● **WHAT THE TASK ASKS**
Beginning with the first line of the data below, extract each line up to and including the one containing "exists spare. by". Copy them exactly and add nothing.

### DATA SUPPLIED ###

(* ===== verification/SecureBufferFacts.v ===== *)
(** * Secret storage: proofs

    The comparison is exact and its accesses depend on the lengths only; a program
    over buffers behaves as one over values; every block is erased before it is
    released. *)

From stdpp Require Import prelude gmap list strings.
From Stdlib Require Import ZArith Lia.
From S2P Require Import Prelude Errors SecureBuffer.
Import Security.

Lemma zeroed_replicate n : zeroed (replicate n Byte.x00).
Proof. by apply Forall_replicate. Qed.

Lemma bind_run {S E A B} (m : method S E A) (f : A → method S E B) s a s' r :
  m s = (Ok a, s') → f a s' = r → (m ≫= f) s = r.
Proof. intros H <-. by apply method_bind_ok. Qed.

(** ** Moves between states that keep the invariant *)
Section Invariant.
Context {SE : SecureErase} {SEL : SecureEraseLaws SE}.
Implicit Types (w : world) (s : values).

Lemma inv_object w s x c :
  buffers_inv w s → s !! x = Some c →
  ∃ b, objects w !! x = Some b ∧ vector_holds (heap w) (bytes_ b) c.
Proof.
  intros ((Hdom & Hh) & _) Hx. assert (x ∈ dom (objects w)) as [b Hb]%elem_of_dom.
  { rewrite Hdom. apply elem_of_dom. by eexists. }
  exists b. split; [done|]. by eapply Hh.
Qed.

Lemma inv_no_object w s x : buffers_inv w s → s !! x = None → objects w !! x = None.
Proof.
  intros ((Hdom & _) & _) Hx. apply not_elem_of_dom. rewrite Hdom. by apply not_elem_of_dom.
Qed.

(** A new content for the block of [x], whose part past the size is zero. *)
Lemma inv_set_block w s x b l c c' spare :
  buffers_inv w s → objects w !! x = Some b → s !! x = Some c →
  vdata (bytes_ b) = Some l → zeroed spare →
  buffers_inv
    (with_objects <[x := MkSecureBuffer (MkVector (Some l) (len c'))]>
       (with_heap <[l := c' ++ spare]> w)) (<[x := c']> s).
Proof.
  intros ((Hdom & Hh) & (Hinj & Hown) & Hr) Hb Hc Hl Hz. split_and!; [split|split|done]; simpl.
  - by rewrite !dom_insert_L, Hdom.
  - intros y by' cy Hy Hcy. destruct (decide (y = x)) as [->|Hne].
    + simplify_map_eq. split; [done|]. simpl.
      exists spare. by rewrite lookup_insert_eq.
    + rewrite lookup_insert_ne in Hy by done. rewrite lookup_insert_ne in Hcy by done.
      destruct (Hh _ _ _ Hy Hcy) as [Hn Hd]. split; [done|].
      destruct (vdata (bytes_ by')) as [l'|] eqn:Hl'; [|done].
      rewrite lookup_insert_ne; [done|]. intros <-. apply Hne. by eapply Hinj.
  - intros y z by' bz l' Hy Hz' Hly Hlz.
    destruct (decide (y = x)) as [->|], (decide (z = x)) as [->|]; [done|..];
      simplify_map_eq; by eapply Hinj.
  - intros l' Hl'. destruct (decide (l' = l)) as [->|].
    + split.
      * destruct (Hh _ _ _ Hb Hc) as [_ Hd]. rewrite Hl in Hd. destruct Hd as (? & Hd & _).
        by apply (Hown l).
      * exists x. eexists. by rewrite lookup_insert_eq.
    + rewrite lookup_insert_ne in Hl' by done.
      destruct (Hown l' Hl') as [Hlt (y & by' & Hy & Hly)]. split; [done|].
      exists y, by'. split; [|done]. rewrite lookup_insert_ne; [done|].
      intros <-. rewrite Hb in Hy. congruence.
Qed.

###

● **SOLVED EXERCISE**
(* ===== verification/SecureBufferFacts.v ===== *)
(** * Secret storage: proofs

    The comparison is exact and its accesses depend on the lengths only; a program
    over buffers behaves as one over values; every block is erased before it is
    released. *)

From stdpp Require Import prelude gmap list strings.
From Stdlib Require Import ZArith Lia.
From S2P Require Import Prelude Errors SecureBuffer.
Import Security.

Lemma zeroed_replicate n : zeroed (replicate n Byte.x00).
Proof. by apply Forall_replicate. Qed.

Lemma bind_run {S E A B} (m : method S E A) (f : A → method S E B) s a s' r :
  m s = (Ok a, s') → f a s' = r → (m ≫= f) s = r.
Proof. intros H <-. by apply method_bind_ok. Qed.

(** ** Moves between states that keep the invariant *)
Section Invariant.
Context {SE : SecureErase} {SEL : SecureEraseLaws SE}.
Implicit Types (w : world) (s : values).

Lemma inv_object w s x c :
  buffers_inv w s → s !! x = Some c →
  ∃ b, objects w !! x = Some b ∧ vector_holds (heap w) (bytes_ b) c.
Proof.
  intros ((Hdom & Hh) & _) Hx. assert (x ∈ dom (objects w)) as [b Hb]%elem_of_dom.
  { rewrite Hdom. apply elem_of_dom. by eexists. }
  exists b. split; [done|]. by eapply Hh.
Qed.

Lemma inv_no_object w s x : buffers_inv w s → s !! x = None → objects w !! x = None.
Proof.
  intros ((Hdom & _) & _) Hx. apply not_elem_of_dom. rewrite Hdom. by apply not_elem_of_dom.
Qed.

(** A new content for the block of [x], whose part past the size is zero. *)
Lemma inv_set_block w s x b l c c' spare :
  buffers_inv w s → objects w !! x = Some b → s !! x = Some c →
  vdata (bytes_ b) = Some l → zeroed spare →
  buffers_inv
    (with_objects <[x := MkSecureBuffer (MkVector (Some l) (len c'))]>
       (with_heap <[l := c' ++ spare]> w)) (<[x := c']> s).
Proof.
  intros ((Hdom & Hh) & (Hinj & Hown) & Hr) Hb Hc Hl Hz. split_and!; [split|split|done]; simpl.
  - by rewrite !dom_insert_L, Hdom.
  - intros y by' cy Hy Hcy. destruct (decide (y = x)) as [->|Hne].
    + simplify_map_eq. split; [done|]. simpl.
      exists spare. by rewrite lookup_insert_eq.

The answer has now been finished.